**THE TASK**. For every line in the data below that contains "exfalso", copy the line.

START MATERIALS PROVIDED

Lemma no_divisor_from_correct fuel d value : 2 < d -> d mod 2 = 1 -> 1 < value -> value mod 2 = 1 ->
  value + 1 - d <= Z.of_nat fuel -> (forall e, 1 < e < d -> ~ (e | value)) ->
  no_divisor_from fuel d value = true <-> prime value.
Proof.
  revert d. induction fuel as [|fuel IH]; intros d Hd Hodd Hv Hvodd Hf Hnone; simpl.
  - split; [intros _|done]. apply (smallest_divisor value d); try done; nia.
  - destruct (Z.leb_spec (d * d) value) as [Hle|Hgt].
    + destruct (Z.eqb_spec (value mod d) 0) as [Hdiv|Hdiv].
      * split; [done|]. intros Hp. apply mod_divides in Hdiv; [|lia]. exfalso.
        apply prime_alt in Hp as [_ Hp]. apply (Hp d); [nia|done].
      * apply IH; try done; try lia.
        { rewrite <- Z.add_mod_idemp_l, Hodd by lia. done. }
        intros e He Hediv. destruct (decide (e < d)); [apply (Hnone e); [lia|done]|].
        destruct (decide (e = d)) as [->|]; [exfalso; apply Hdiv, divides_mod; [lia|done]|].
        assert (e = d + 1) as -> by lia. assert (2 | d + 1) as H2.
        { apply mod_divides; [lia|]. rewrite <- Z.add_mod_idemp_l, Hodd by lia. done. }
        pose proof (divides_mod 2 value ltac:(lia) (Z.divide_trans _ _ _ H2 Hediv)). lia.
    + split; [intros _|done]. by apply (smallest_divisor value d); try lia.
Qed.

Lemma prime_odd value : prime value -> value mod 2 = 0 -> value = 2.
Proof.
  intros Hp Hm. apply mod_divides in Hm; [|lia]. apply prime_alt in Hp as [Hv Hp].
  destruct (decide (value = 2)); [done|]. exfalso. apply (Hp 2); [lia|done].
Qed.
(* ===== verification/ContextProofs.v ===== *)
(** * Context parallelism: shards, halos and windows *)

From Stdlib Require Import QArith Lqa.
From S2P Require Import Torch TorchFacts ContextParallel.
Local Open Scope nat_scope.
Local Open Scope py_scope.

(** The [r]-th of equal parts of length [n]. *)
Definition part {A} (n r : nat) (l : list A) : list A := take n (drop (r * n) l).

Lemma part_map {A B} (f : A -> B) n r l : part n r (map f l) = map f (part n r l).
Proof. unfold part. by rewrite skipn_map, firstn_map. Qed.

Lemma part_zip_with {A B C} (f : A -> B -> C) n r l k :
  part n r (zip_with f l k) = zip_with f (part n r l) (part n r k).
Proof. unfold part. by rewrite zip_with_drop, zip_with_take. Qed.

Lemma part_seq n r s : r < s -> part n r (seq 0 (s * n)) = seq (r * n) n.
Proof. intros Hr. unfold part. rewrite drop_seq, take_seq. f_equal. nia. Qed.

Lemma part_length {A} n r s (l : list A) : length l = s * n -> r < s -> length (part n r l) = n.
Proof. intros Hl Hr. unfold part. rewrite length_take, length_drop. nia. Qed.

Lemma parts_concat {A} n s (l : list A) : length l = s * n -> concat (map (fun r => part n r l) (seq 0 s)) = l.
Proof.
  revert l. induction s as [|s IH]; intros l Hl; [destruct l; done|].
  rewrite <- cons_seq. cbn [map concat]. rewrite <- seq_shift, map_map.
  transitivity (take n l ++ drop n l); [|apply take_drop]. f_equal. unfold part in *.
  transitivity (concat (map (fun r => take n (drop (r * n) (drop n l))) (seq 0 s)));
    [|apply IH; rewrite length_drop; lia].
  f_equal. apply map_ext. intros r. by rewrite drop_drop.
Qed.

Lemma part_lookup {A} n r (l : list A) i : i < n -> part n r l !! i = l !! (r * n + i).
Proof. intros Hi. unfold part. by rewrite lookup_take_lt, lookup_drop by done. Qed.

Lemma concat_only {A} (f : nat -> list A) p m k : m <= p < m + k ->
  concat (map (fun j => if j =? p then f j else []) (seq m k)) = f p.
Proof.
  revert m. induction k as [|k IH]; intros m Hp; [lia|]. cbn [seq map concat].
  destruct (Nat.eqb_spec m p) as [->|Hne].
  - assert (forall k m, p < m -> concat (map (fun j => if j =? p then f j else []) (seq m k)) = []) as Hz; [|rewrite Hz by lia; apply app_nil_r].
    clear. induction k as [|k IH]; intros m Hm; [done|]. cbn [seq map concat].
    destruct (Nat.eqb_spec m p); [lia|]. by rewrite IH by lia.
  - apply IH. lia.
Qed.

Lemma narrow_length {A} start k (l : list A) : start + k <= length l -> length (narrow start k l) = k.
Proof. intros. unfold narrow. rewrite length_take, length_drop. lia. Qed.

Section Collectives.
Context `{TensorLaws} (size n : nat) (Hsize : 0 < size) (Hn : 0 < n).

Lemma shard_part {A} rank (l : list A) : rank < size -> length l = size * n -> shard size rank l = Ok (part n rank l).
Proof.
  intros Hr Hl. unfold shard, enabled. destruct (Nat.ltb_spec 1 size) as [Hs|Hs]; simpl.
  - rewrite Hl, Nat.mul_comm, Nat.Div0.mod_mul. simpl. rewrite (chunk_law size n) by (done || lia).
    by rewrite list_lookup_fmap, lookup_seq_lt by done.
  - assert (size = 1) as -> by lia. assert (rank = 0) as -> by lia. unfold part. simpl. rewrite drop_0, take_ge by lia. done.
Qed.

Lemma gather_parts {A} (l : list A) rank : rank < size -> length l = size * n -> gather size (fun i => part n i l) rank = l.
Proof.
  intros Hr Hl. unfold gather, enabled. destruct (Nat.ltb_spec 1 size) as [Hs|Hs]; simpl.
  - rewrite all_gather_law by done. by apply parts_concat.
  - assert (size = 1) as -> by lia. assert (rank = 0) as -> by lia. unfold part. simpl. rewrite drop_0, take_ge by lia. done.
Qed.

End Collectives.

(** ** The ring *)

Section Ring.
Context `{TensorLaws} (size : nat) (Hsize : 0 < size).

END MATERIALS PROVIDED

**SOLUTION TO THE EXERCISE**.
      * split; [done|]. intros Hp. apply mod_divides in Hdiv; [|lia]. exfalso.
        destruct (decide (e = d)) as [->|]; [exfalso; apply Hdiv, divides_mod; [lia|done]|].
  destruct (decide (value = 2)); [done|]. exfalso. apply (Hp 2); [lia|done].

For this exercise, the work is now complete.